I don't think Salas is as good as he was last year, but the Cardinals, of all teams, can't afford to continue marginalizing him. Let him pitch until the Cardinals find six guys who are clearly better than he is, or else he manages to suck without the aid of a BAbip over .390.

Marc Rzepczynski--no idea; his peripherals aren't so conveniently similar to his baseline as Salas's, but the completely different strikeout and walk rates he's working on are pretty good anyway. Matheny's done a fine job of keeping him pointed at lefties, but he's been just pretty good against them (.271/.317/.424) and LOOGY-bad against righties (.318/.375/.545.)

These guys are the least fun, because you're the scenery; one of the default answers for why a pitcher is underperforming, and how he will return to form later on, is lost to you. I'm left in the unpleasant position of being all for trading for somebody else's Fernando Salas, and uncomfortable about watching our own.

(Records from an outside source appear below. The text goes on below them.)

Lemma p32_ops_are_unpack_op_pack_witness :
  p32AddusP32 32 0xFF804020 0x00FFFFFF
  = (let '(x0, x1) := b32_2x2Unpack0213 (0, 0) 0xFF804020 in
     let '(y0, y1) := b32_2x2Unpack0213 (0, 0) 0x00FFFFFF in
     let '(r0, r1) := b32_2x2AddusB32_2x2 (0, 0) x0 y0 x1 y1 in
     b32_2x2Pack0213 r0 r1)
  /\ p32MulDiv255U 32 0xFF804020 128
  = (let '(x0, x1) := b32_2x2Unpack0213 (0, 0) 0xFF804020 in
     let '(r0, r1) := b32_2x2MulDiv255U (0, 0) x0 x1 128 in
     b32_2x2Pack0213 r0 r1).
Proof.
  apply (p32_ops_are_unpack_op_pack 32 (0, 0) (0, 0) (0, 0) 0xFF804020 0x00FFFFFF 128); lia.
Defined.

(** X25.  The fused "multiply, divide by 255, add with saturation" operator
    [p32MulDiv255U_AddusP32] is the same composition: unpack, the fused
    2x2 operation, pack; for 32-bit pixels and a weight in [0,255]. *)
Lemma p32MulDiv255U_AddusP32_is_unpack_op_pack
    (FOG_ARCH_BITS : Z) (d1 d2 d3 : b32_2x2) (x a y : Z) :
  0 <= x < 2 ^ 32 -> 0 <= y < 2 ^ 32 -> 0 <= a <= 255 ->
  p32MulDiv255U_AddusP32 FOG_ARCH_BITS x a y
  = (let '(x0, x1) := b32_2x2Unpack0213 d1 x in
     let '(y0, y1) := b32_2x2Unpack0213 d2 y in
     let '(r0, r1) := b32_2x2MulDiv255U_AddusB32_2x2 d3 x0 a y0 x1 a y1 in
     b32_2x2Pack0213 r0 r1).
Proof.
  intros Hx Hy Ha.
  destruct (u32_bytes x Hx) as (b0 & b1 & b2 & b3 & B & ->).
  destruct (u32_bytes y Hy) as (c0 & c1 & c2 & c3 & C & ->).
  rewrite p32MulDiv255U_AddusP32_bytes, pack_fused_unpack_bytes by assumption.
  reflexivity.
Qed.

Lemma wrap32_range (z : Z) : 0 <= U32.wrap z < 2 ^ 32.
Proof. unfold U32.wrap, U32.modulus. zdiv. Qed.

Prospects and near-prospects: This concerns me: Eduardo Sanchez last had control problems as a 17-year-old in the Venezuelan Summer League. Now his unintentional walk rate is just under six. It's just 14 innings, and I don't think the erratic treatment he's gotten in the big leagues this year has helped--it's never a good thing when you have to cite a player's "unintentional walk rate"--but he's done his part, too.

I'd trade for him, but not if I were a contender--he's the kind of guy who gets included in a detail for a losing team's ace as the second or third piece, and then stashed at the back of the bullpen or in AAA for the rest of the season. I'm not sure where to put him on the Cardinals; he makes a crappy low-leverage reliever, since he can't be counted on to finish the particular kind of bad inning he has, but a 12-man pitching staff should be able to deal with that sort of thing.

Behind him, Maikel Cleto, who's probably deserved a legitimate shot by now. He's got 39 strikeouts in 31 AAA innings, against just nine walks. I wouldn't be averse to trading him for Eduardo Sanchez on the roster, so long as he got more and more consistent exposure than Sanchez has.

To this list I'll add my new hobbyhorse, Joe Kelly. Kelly's earned an extended look as a starter--more specifically as a pitcher who gets the chance to hit--and his sinker is more impressive than I was prepared for it to be. But if the Cardinals get Jaime Garcia or Chris Carpenter back on time, I'm hoping to see him in the relief role he played in college.

Waiver-wire pickups: Sam Freeman didn't really do anything in the minor leagues that suggested he'd be able to do anything in the major leagues, so I don't know that his scuffling here should shock us. Victor Marte has been about average in a bullpen that really needed it--he's just off the team leads in appearances and relief innings--but I feel terrible about the bullpen needing it.

Behind that? Well, I still await the return of noted Future Redbirds meme Jess Todd, but despite his solid peripherals I doubt the Cardinals spring for his 4.82 ERA anytime soon. 27-year-old Barret Browning, a free agent from the Angels' system, could be the next lefty up; he's got 36 strikeouts against 18 walks in 38 innings, and a 1.89 ERA while he's at it, though all that's much better than he showed in the Los-Angeles-of-Anaheim system.